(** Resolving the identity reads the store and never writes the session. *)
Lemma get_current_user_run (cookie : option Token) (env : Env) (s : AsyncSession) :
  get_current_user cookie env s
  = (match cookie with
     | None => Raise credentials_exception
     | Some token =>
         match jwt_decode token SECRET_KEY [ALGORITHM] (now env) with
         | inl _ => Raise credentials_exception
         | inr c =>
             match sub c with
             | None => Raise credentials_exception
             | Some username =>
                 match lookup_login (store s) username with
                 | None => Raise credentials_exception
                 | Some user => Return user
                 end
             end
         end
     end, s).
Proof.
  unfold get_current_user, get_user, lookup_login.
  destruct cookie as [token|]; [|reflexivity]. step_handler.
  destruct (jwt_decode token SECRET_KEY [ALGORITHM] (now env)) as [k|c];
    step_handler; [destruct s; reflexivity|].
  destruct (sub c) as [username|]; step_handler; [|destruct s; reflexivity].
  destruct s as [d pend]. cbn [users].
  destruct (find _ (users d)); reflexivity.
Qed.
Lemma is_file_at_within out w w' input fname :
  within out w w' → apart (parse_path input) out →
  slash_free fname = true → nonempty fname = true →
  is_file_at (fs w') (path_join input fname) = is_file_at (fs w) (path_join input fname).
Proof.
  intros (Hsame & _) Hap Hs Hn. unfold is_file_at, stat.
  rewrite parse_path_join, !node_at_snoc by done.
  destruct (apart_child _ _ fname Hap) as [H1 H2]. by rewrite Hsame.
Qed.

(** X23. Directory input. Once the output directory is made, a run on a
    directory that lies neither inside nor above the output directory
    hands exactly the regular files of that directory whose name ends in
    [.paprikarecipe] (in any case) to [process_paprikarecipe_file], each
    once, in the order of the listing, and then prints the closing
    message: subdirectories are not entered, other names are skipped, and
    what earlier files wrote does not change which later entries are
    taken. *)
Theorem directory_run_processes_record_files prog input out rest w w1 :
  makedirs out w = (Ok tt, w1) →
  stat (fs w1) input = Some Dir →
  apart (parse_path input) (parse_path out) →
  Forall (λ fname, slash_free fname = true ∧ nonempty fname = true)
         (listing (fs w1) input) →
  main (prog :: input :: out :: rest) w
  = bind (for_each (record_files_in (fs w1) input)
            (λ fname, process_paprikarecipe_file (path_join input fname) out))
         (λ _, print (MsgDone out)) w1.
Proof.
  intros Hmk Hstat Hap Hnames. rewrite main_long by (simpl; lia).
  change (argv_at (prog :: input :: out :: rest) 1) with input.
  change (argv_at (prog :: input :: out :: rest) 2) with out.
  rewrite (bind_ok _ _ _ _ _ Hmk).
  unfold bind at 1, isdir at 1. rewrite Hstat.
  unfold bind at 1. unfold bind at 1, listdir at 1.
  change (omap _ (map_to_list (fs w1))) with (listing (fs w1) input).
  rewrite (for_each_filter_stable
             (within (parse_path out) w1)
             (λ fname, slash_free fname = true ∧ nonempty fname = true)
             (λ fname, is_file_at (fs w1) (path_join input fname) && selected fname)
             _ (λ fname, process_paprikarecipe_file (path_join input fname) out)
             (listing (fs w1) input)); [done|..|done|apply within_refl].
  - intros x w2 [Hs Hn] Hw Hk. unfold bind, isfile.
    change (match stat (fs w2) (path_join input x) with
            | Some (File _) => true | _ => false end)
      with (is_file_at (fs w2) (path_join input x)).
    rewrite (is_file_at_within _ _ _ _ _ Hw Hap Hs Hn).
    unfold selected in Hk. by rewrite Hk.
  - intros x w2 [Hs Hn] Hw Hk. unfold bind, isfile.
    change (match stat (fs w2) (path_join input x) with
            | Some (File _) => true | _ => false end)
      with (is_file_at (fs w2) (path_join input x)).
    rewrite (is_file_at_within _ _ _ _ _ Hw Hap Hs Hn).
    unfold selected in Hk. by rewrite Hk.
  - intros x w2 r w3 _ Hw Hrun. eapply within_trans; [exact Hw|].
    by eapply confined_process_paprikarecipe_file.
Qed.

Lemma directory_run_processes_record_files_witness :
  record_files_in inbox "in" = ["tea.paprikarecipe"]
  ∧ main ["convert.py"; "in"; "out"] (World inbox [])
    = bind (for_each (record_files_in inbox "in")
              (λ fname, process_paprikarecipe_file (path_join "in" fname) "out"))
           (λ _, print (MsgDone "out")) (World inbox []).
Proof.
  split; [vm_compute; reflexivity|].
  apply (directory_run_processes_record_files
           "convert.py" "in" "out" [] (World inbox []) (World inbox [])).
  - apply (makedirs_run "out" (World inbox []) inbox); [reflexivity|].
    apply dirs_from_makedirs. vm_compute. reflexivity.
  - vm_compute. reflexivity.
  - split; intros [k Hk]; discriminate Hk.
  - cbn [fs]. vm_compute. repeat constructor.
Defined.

Your objective
Only the lines that contain the word "Raise" should be copied from the material.

Exercise response
     | None => Raise credentials_exception
         | inl _ => Raise credentials_exception
             | None => Raise credentials_exception
                 | None => Raise credentials_exception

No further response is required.